I was reminded of the camp this weekend while the kids and I spent a few days with Michael at "the cottage". The cottage is similar to the camp. Small, bare essentials, no phone, no TV. But it's not over water. It sits on several acres with a pond, field filled with horses and is just down the street from the grandparents. It's a place of semi-disconnection with the world so we can reconnect with one another.

While we have moments like the one below at home, it's nice to cram my brood into a smaller dwelling so they're literally on top of one another. It builds patience, tolerance, acceptance and more effective conflict resolution.



We reconnected this weekend, all 10 of us (our circus and the 3 grandparents), over fresh seafood caught by Michael. We shared stories, shared laughs, shared tears.

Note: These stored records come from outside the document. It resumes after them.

(** ** Example inputs *)

Module Examples.
(** Rows on consecutive days with the given closing prices. *)
Definition quotes {F : Type} (closes : list F) : list (Quote F) :=
  imap (fun j c => {| Date := Z.of_nat j; Close := c |}) closes.

(** A source that returns the same rows and the same two EPS figures for
    every ticker and period. *)
Definition world {F : Type} (closes : list F) (trailing forward : option F)
  : Yf F :=
  {| history := fun _ _ => inr (quotes closes);
     info := fun _ => inr {| trailingEps := trailing;
                             forwardEps := forward |} |}.

Definition b (z : Z) : spec_float := B64.of_Z z.

(** 0.5 and the largest finite binary64 number. *)
Definition half : spec_float := S754_finite false 4503599627370496 (-53).
Definition max_float : spec_float := S754_finite false 9007199254740991 971.

(** Scenarios A to D of the specification, section 8. *)
Definition scenario_A : Yf spec_float :=
  world [b 100; b 110] (Some (b 10)) None.
Definition scenario_B : Yf spec_float :=
  world [b 100; b 110] (Some (b 0)) None.
Definition scenario_C : Yf spec_float :=
  world [] (Some (b 10)) None.
Definition scenario_D : Yf spec_float :=
  world (replicate 25 (b 50)) (Some (b 5)) None.

(** A loss-making issuer: negative trailing EPS, positive forward EPS. *)
Definition negative_trailing : Yf spec_float :=
  world [b 100; b 110] (Some (b (-10))) (Some (b 10)).

(** No trailing figure, a forward figure. *)
Definition forward_only : Yf spec_float :=
  world [b 100; b 110] None (Some (b 10)).

(** A first close whose quotient by 0.5 exceeds the binary64 range. *)
Definition overflowing : Yf spec_float :=
  world [max_float; b 100] (Some half) None.

(** A row without a closing price (NaN), as a source may deliver it. *)
Definition nan_close : Yf spec_float :=
  world [b 100; S754_nan] (Some (b 10)) None.

(** A source that agrees with scenario A on the ticker AAPL and has nothing
    for any other ticker. *)
Definition scenario_A_only_aapl : Yf spec_float :=
  {| history := fun t p =>
       if String.eqb t "AAPL" then history scenario_A t p else inr [];
     info := fun t =>
       if String.eqb t "AAPL" then info scenario_A t
       else inl (Exn "no such ticker") |}.

End Examples.

(** ** Further descriptions and example inputs *)

Section PlottedRows.
Context {F : Type} `{Arith F}.

(** Line 103 on a frame built with a positive EPS: the quotes whose quotient
    differs from [np.inf], in their order. *)
Definition kept_rows (hist : list (Quote F)) (e : F) : list (Quote F) :=
  List.filter (fun q => fneb (fdiv (Close q) e) finf) hist.
End PlottedRows.

Module Cases.
(** A source whose history request raises. *)
Definition history_raises : Yf spec_float :=
  {| history := fun _ _ => inl (Exn "connection reset");
     info := fun _ => inr {| trailingEps := Some (Examples.b 10);
                             forwardEps := None |} |}.

(** A source that returns rows and whose [info] raises. *)
Definition info_raises : Yf spec_float :=
  {| history := fun _ _ =>
       inr (Examples.quotes [Examples.b 100; Examples.b 110]);
     info := fun _ => inl (Exn "no fundamentals") |}.

(** A NaN trailing figure beside a usable forward figure. *)
Definition nan_trailing : Yf spec_float :=
  Examples.world [Examples.b 100; Examples.b 110]
                 (Some S754_nan) (Some (Examples.b 10)).

(** A source that raises for every request. *)
Definition offline : Yf spec_float :=
  {| history := fun _ _ => inl (Exn "offline");
     info := fun _ => inl (Exn "offline") |}.

(** Twelve closes of 50 with EPS 5: fewer rows than the window. *)
Definition short_history : Yf spec_float :=
  Examples.world (replicate 12 (Examples.b 50)) (Some (Examples.b 5)) None.

(** Twenty-five rows of which the fourth has no closing price. *)
Definition gap_closes : list spec_float :=
  replicate 3 (Examples.b 50) ++ [S754_nan] ++ replicate 21 (Examples.b 50).

Definition gap_history : Yf spec_float :=
  Examples.world gap_closes (Some (Examples.b 5)) None.

(** Closes 10, 11, 13, 12 with EPS 7: a PER column that is not on a line. *)
Definition uneven : Yf spec_float :=
  Examples.world [Examples.b 10; Examples.b 11; Examples.b 13; Examples.b 12]
                 (Some (Examples.b 7)) None.
End Cases.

The tears came from the difficult decision to have our 9 year-old blue heeler put to sleep. Her aging body, along with rapid sight loss, had become problematic to her. Her behavior was quickly turning unsafe and included snapping, which had left visible marks on our skin. As my mom put it, "She had a hard time tolerating other children. Now, she can't tolerate her own."

We brought Jewel home as a small bundle of nippy teeth, true to her heeler genes, just after arriving on Kodiak for our second tour in 2002. Emma named her Jewel for our favorite spot on base, Jewel Beach. 

She wasn't a stellar obedience class star. In fact, the trainer had recommended we have her put down. Her biting and nipping would surely hurt someone, she reasoned, but we believed we could change this canine. I can't say we succeeded after nine years, but I can say she eventually slowed down. 

Jewel was an energetic fur bundle who once found her way home through a blizzard and 6 days of navigation from Bell's Flats to our military home on base in Kodiak. She enjoyed riding the ATVs, hanging her head out of the truck, shredding Barbie hair, shredding paper and sleeping on her back. She couldn't stand camp fires or loud noises or being left alone outside. She was neurotic with a capital "N" and she was ours. 

May you have many couches to sleep on (without being told to get off) and an endless supply of balls to chase, Jewel. We will miss you, old girl.